- Opening Delimiter -

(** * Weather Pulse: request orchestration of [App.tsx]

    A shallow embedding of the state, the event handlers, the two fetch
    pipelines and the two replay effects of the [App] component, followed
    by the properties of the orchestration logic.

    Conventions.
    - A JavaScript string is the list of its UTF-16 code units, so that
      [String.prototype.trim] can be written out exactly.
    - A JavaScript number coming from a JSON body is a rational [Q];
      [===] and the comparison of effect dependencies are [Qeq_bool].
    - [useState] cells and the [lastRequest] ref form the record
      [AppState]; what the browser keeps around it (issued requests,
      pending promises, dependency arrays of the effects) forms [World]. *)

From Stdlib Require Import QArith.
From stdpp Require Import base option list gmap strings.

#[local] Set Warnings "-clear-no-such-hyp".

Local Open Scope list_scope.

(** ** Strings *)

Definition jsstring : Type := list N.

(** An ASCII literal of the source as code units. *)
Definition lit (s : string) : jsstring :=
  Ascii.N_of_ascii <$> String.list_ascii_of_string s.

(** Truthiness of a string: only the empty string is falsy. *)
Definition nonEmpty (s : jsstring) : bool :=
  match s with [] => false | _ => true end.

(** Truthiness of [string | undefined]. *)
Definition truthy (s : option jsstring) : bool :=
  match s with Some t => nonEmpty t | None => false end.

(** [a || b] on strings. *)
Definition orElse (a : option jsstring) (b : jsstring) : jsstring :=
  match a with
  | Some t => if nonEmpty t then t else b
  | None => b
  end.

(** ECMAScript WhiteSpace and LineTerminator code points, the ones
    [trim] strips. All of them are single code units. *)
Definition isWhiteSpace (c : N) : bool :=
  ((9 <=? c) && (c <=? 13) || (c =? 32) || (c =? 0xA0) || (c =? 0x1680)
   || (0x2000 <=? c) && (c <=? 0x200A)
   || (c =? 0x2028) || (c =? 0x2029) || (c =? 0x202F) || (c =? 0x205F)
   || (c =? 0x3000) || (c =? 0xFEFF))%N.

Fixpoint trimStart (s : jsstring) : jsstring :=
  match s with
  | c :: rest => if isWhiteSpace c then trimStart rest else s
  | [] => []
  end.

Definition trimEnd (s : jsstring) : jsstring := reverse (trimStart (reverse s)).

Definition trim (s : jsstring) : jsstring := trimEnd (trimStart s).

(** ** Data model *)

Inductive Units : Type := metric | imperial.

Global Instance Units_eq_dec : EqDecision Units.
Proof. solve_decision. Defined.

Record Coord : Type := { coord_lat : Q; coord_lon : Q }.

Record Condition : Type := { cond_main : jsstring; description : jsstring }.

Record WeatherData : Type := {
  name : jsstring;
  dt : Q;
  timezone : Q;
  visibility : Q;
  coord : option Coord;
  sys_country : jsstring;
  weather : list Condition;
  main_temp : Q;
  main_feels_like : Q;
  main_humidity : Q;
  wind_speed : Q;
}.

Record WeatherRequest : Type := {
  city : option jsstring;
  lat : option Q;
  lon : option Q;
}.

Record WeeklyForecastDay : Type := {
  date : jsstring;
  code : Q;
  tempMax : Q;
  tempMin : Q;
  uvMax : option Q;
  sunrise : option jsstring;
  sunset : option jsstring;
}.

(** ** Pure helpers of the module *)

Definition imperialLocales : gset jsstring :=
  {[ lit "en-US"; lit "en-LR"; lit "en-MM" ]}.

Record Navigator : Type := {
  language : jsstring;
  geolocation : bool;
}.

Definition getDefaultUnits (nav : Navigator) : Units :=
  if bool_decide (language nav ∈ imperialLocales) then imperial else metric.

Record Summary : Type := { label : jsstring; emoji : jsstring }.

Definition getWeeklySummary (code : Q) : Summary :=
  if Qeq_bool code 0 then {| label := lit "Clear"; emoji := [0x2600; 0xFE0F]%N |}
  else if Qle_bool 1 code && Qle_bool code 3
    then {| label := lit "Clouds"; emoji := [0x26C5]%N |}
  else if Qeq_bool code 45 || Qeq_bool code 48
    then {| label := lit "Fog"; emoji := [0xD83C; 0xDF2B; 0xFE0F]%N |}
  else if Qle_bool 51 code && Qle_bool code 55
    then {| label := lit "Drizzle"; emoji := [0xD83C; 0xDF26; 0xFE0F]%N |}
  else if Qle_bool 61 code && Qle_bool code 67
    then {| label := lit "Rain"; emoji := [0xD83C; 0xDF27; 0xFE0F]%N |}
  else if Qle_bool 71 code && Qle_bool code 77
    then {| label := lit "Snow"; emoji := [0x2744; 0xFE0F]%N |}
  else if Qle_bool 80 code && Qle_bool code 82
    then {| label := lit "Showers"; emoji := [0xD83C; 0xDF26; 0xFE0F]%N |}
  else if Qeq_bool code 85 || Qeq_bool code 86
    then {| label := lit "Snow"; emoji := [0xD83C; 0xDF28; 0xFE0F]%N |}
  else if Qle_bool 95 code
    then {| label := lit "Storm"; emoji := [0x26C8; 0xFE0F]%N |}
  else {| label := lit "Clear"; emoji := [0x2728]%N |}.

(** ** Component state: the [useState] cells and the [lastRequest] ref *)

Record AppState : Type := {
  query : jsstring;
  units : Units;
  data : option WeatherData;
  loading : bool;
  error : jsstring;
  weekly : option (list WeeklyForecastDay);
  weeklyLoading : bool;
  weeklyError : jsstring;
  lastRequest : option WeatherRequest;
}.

- Closing Delimiter -
- Opening Delimiter -

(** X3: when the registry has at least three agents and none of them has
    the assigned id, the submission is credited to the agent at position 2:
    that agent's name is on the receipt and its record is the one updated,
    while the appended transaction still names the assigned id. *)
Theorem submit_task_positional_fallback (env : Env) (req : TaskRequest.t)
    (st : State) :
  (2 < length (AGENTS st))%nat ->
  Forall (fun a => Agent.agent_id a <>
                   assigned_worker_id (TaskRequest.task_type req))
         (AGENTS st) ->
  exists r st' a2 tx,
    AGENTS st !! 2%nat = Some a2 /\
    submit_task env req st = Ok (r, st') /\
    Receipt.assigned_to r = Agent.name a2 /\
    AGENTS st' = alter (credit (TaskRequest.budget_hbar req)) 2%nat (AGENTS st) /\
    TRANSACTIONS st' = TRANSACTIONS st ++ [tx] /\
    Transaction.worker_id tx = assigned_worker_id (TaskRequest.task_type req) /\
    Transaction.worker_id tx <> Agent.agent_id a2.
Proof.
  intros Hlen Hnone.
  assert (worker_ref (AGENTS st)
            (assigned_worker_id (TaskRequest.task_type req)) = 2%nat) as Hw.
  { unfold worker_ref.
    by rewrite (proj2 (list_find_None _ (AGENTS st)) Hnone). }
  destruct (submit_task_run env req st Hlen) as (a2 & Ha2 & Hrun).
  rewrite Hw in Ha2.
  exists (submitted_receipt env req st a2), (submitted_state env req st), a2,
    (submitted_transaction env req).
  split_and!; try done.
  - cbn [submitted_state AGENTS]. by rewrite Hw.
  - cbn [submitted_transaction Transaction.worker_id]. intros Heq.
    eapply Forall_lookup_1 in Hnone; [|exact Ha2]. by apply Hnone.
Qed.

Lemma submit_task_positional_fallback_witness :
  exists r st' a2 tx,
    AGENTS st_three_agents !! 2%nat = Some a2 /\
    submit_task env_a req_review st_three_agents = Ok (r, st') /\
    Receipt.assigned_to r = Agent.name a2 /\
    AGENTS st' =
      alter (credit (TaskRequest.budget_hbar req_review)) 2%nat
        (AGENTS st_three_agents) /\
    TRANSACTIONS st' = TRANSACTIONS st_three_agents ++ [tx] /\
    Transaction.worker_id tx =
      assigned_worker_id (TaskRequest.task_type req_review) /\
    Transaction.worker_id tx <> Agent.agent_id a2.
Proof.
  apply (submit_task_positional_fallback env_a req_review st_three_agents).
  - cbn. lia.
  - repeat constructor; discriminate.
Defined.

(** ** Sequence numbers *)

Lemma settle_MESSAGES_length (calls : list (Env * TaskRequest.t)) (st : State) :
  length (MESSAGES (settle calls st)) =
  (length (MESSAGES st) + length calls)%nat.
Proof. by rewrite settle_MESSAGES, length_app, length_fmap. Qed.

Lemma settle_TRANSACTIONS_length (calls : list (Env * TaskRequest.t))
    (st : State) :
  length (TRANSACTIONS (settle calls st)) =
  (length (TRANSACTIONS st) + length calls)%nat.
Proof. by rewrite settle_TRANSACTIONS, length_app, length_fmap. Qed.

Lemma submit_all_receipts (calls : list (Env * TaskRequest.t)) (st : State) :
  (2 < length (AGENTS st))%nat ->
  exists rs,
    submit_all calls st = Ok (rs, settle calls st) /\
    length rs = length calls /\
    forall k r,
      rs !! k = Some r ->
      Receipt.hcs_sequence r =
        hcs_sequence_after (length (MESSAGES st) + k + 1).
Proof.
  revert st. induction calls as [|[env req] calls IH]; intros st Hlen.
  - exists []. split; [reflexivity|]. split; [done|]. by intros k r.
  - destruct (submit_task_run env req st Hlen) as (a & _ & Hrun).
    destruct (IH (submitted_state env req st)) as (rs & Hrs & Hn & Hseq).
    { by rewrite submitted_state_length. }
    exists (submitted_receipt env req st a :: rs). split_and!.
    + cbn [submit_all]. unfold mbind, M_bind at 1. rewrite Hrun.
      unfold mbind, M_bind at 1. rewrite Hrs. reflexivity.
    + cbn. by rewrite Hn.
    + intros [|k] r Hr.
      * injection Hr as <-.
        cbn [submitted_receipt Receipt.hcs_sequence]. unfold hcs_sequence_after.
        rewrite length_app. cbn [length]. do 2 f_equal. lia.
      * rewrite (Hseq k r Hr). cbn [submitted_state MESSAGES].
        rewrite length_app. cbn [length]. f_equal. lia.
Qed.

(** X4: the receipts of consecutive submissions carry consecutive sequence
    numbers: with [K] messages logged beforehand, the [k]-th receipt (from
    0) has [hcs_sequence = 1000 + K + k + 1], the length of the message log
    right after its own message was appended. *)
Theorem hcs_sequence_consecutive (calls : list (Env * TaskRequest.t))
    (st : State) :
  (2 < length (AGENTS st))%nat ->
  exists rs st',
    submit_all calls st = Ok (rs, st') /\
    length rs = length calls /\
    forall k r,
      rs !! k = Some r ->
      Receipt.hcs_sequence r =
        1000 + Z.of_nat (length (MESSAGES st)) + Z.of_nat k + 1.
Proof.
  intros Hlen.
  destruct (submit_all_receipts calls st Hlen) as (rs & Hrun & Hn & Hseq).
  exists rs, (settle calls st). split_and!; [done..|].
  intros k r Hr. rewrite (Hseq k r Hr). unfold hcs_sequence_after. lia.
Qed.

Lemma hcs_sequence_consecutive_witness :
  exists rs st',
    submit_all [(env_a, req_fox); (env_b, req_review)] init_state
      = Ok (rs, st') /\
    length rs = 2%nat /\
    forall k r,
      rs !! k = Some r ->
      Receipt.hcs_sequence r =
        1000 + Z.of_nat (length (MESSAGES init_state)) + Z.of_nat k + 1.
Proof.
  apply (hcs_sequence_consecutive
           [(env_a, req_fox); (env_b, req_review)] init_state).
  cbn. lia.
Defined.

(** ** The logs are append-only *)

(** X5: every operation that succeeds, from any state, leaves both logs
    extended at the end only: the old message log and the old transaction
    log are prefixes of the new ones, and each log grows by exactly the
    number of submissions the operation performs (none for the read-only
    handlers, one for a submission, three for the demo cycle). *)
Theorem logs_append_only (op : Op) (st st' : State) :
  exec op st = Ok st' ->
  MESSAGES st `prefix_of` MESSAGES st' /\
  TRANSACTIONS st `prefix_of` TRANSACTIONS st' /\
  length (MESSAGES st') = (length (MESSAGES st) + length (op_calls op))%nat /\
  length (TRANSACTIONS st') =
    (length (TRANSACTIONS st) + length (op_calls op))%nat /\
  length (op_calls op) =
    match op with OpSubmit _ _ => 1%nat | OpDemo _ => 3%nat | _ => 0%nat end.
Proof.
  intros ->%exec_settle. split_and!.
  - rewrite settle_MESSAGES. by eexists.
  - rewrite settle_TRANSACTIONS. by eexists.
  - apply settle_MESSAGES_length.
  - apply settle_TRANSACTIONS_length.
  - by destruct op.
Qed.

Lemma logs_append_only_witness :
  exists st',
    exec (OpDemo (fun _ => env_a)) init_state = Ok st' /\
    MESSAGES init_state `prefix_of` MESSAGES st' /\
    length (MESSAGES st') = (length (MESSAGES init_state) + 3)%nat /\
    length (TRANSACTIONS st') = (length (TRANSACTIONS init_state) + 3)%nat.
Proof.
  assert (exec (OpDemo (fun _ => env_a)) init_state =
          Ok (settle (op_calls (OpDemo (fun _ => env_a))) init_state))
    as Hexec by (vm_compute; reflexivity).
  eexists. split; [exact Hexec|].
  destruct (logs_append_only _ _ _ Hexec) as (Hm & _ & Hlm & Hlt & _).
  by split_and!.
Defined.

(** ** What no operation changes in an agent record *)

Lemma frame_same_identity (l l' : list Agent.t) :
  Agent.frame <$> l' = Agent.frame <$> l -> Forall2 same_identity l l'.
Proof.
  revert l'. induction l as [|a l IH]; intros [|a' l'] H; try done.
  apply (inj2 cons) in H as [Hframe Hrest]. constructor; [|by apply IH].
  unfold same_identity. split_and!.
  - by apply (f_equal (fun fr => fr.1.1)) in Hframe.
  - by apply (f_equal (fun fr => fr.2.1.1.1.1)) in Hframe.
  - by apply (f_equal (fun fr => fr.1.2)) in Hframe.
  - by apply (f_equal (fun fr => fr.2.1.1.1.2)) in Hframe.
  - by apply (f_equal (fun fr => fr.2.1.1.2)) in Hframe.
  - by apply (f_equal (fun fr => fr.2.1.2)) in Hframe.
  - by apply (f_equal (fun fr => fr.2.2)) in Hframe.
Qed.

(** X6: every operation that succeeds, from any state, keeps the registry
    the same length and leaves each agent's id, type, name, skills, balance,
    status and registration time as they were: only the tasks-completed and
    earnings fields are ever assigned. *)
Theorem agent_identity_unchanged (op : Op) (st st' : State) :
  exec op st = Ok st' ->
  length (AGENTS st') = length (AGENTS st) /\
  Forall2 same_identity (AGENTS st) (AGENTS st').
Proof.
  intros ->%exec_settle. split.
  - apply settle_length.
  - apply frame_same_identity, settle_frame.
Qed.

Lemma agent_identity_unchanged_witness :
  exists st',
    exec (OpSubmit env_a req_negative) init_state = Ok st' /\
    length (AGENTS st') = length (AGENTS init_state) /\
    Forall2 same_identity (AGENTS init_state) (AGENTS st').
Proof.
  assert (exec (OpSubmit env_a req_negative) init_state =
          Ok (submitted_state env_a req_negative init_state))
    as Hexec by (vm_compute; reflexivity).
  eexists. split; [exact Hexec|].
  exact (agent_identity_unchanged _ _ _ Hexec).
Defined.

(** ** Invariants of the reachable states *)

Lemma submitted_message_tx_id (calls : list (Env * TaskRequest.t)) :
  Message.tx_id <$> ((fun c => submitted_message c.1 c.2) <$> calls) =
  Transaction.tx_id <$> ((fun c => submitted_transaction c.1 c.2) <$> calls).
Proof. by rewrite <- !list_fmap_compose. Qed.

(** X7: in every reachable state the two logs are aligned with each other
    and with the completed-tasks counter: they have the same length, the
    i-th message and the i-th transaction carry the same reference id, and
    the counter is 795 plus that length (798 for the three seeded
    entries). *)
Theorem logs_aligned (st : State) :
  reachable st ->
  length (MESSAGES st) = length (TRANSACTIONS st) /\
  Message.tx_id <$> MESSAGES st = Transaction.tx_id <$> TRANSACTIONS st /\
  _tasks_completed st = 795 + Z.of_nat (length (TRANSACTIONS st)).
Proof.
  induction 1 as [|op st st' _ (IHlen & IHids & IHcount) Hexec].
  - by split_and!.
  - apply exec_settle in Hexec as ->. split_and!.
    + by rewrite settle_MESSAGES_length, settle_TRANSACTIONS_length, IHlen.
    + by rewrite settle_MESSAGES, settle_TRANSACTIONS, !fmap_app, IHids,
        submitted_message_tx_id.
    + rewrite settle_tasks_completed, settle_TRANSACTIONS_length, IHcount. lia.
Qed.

- Closing Delimiter -

**Instructions to follow**
The answer should be one number only: how many lines in the listing hold "Condition".

**Solved problem**
2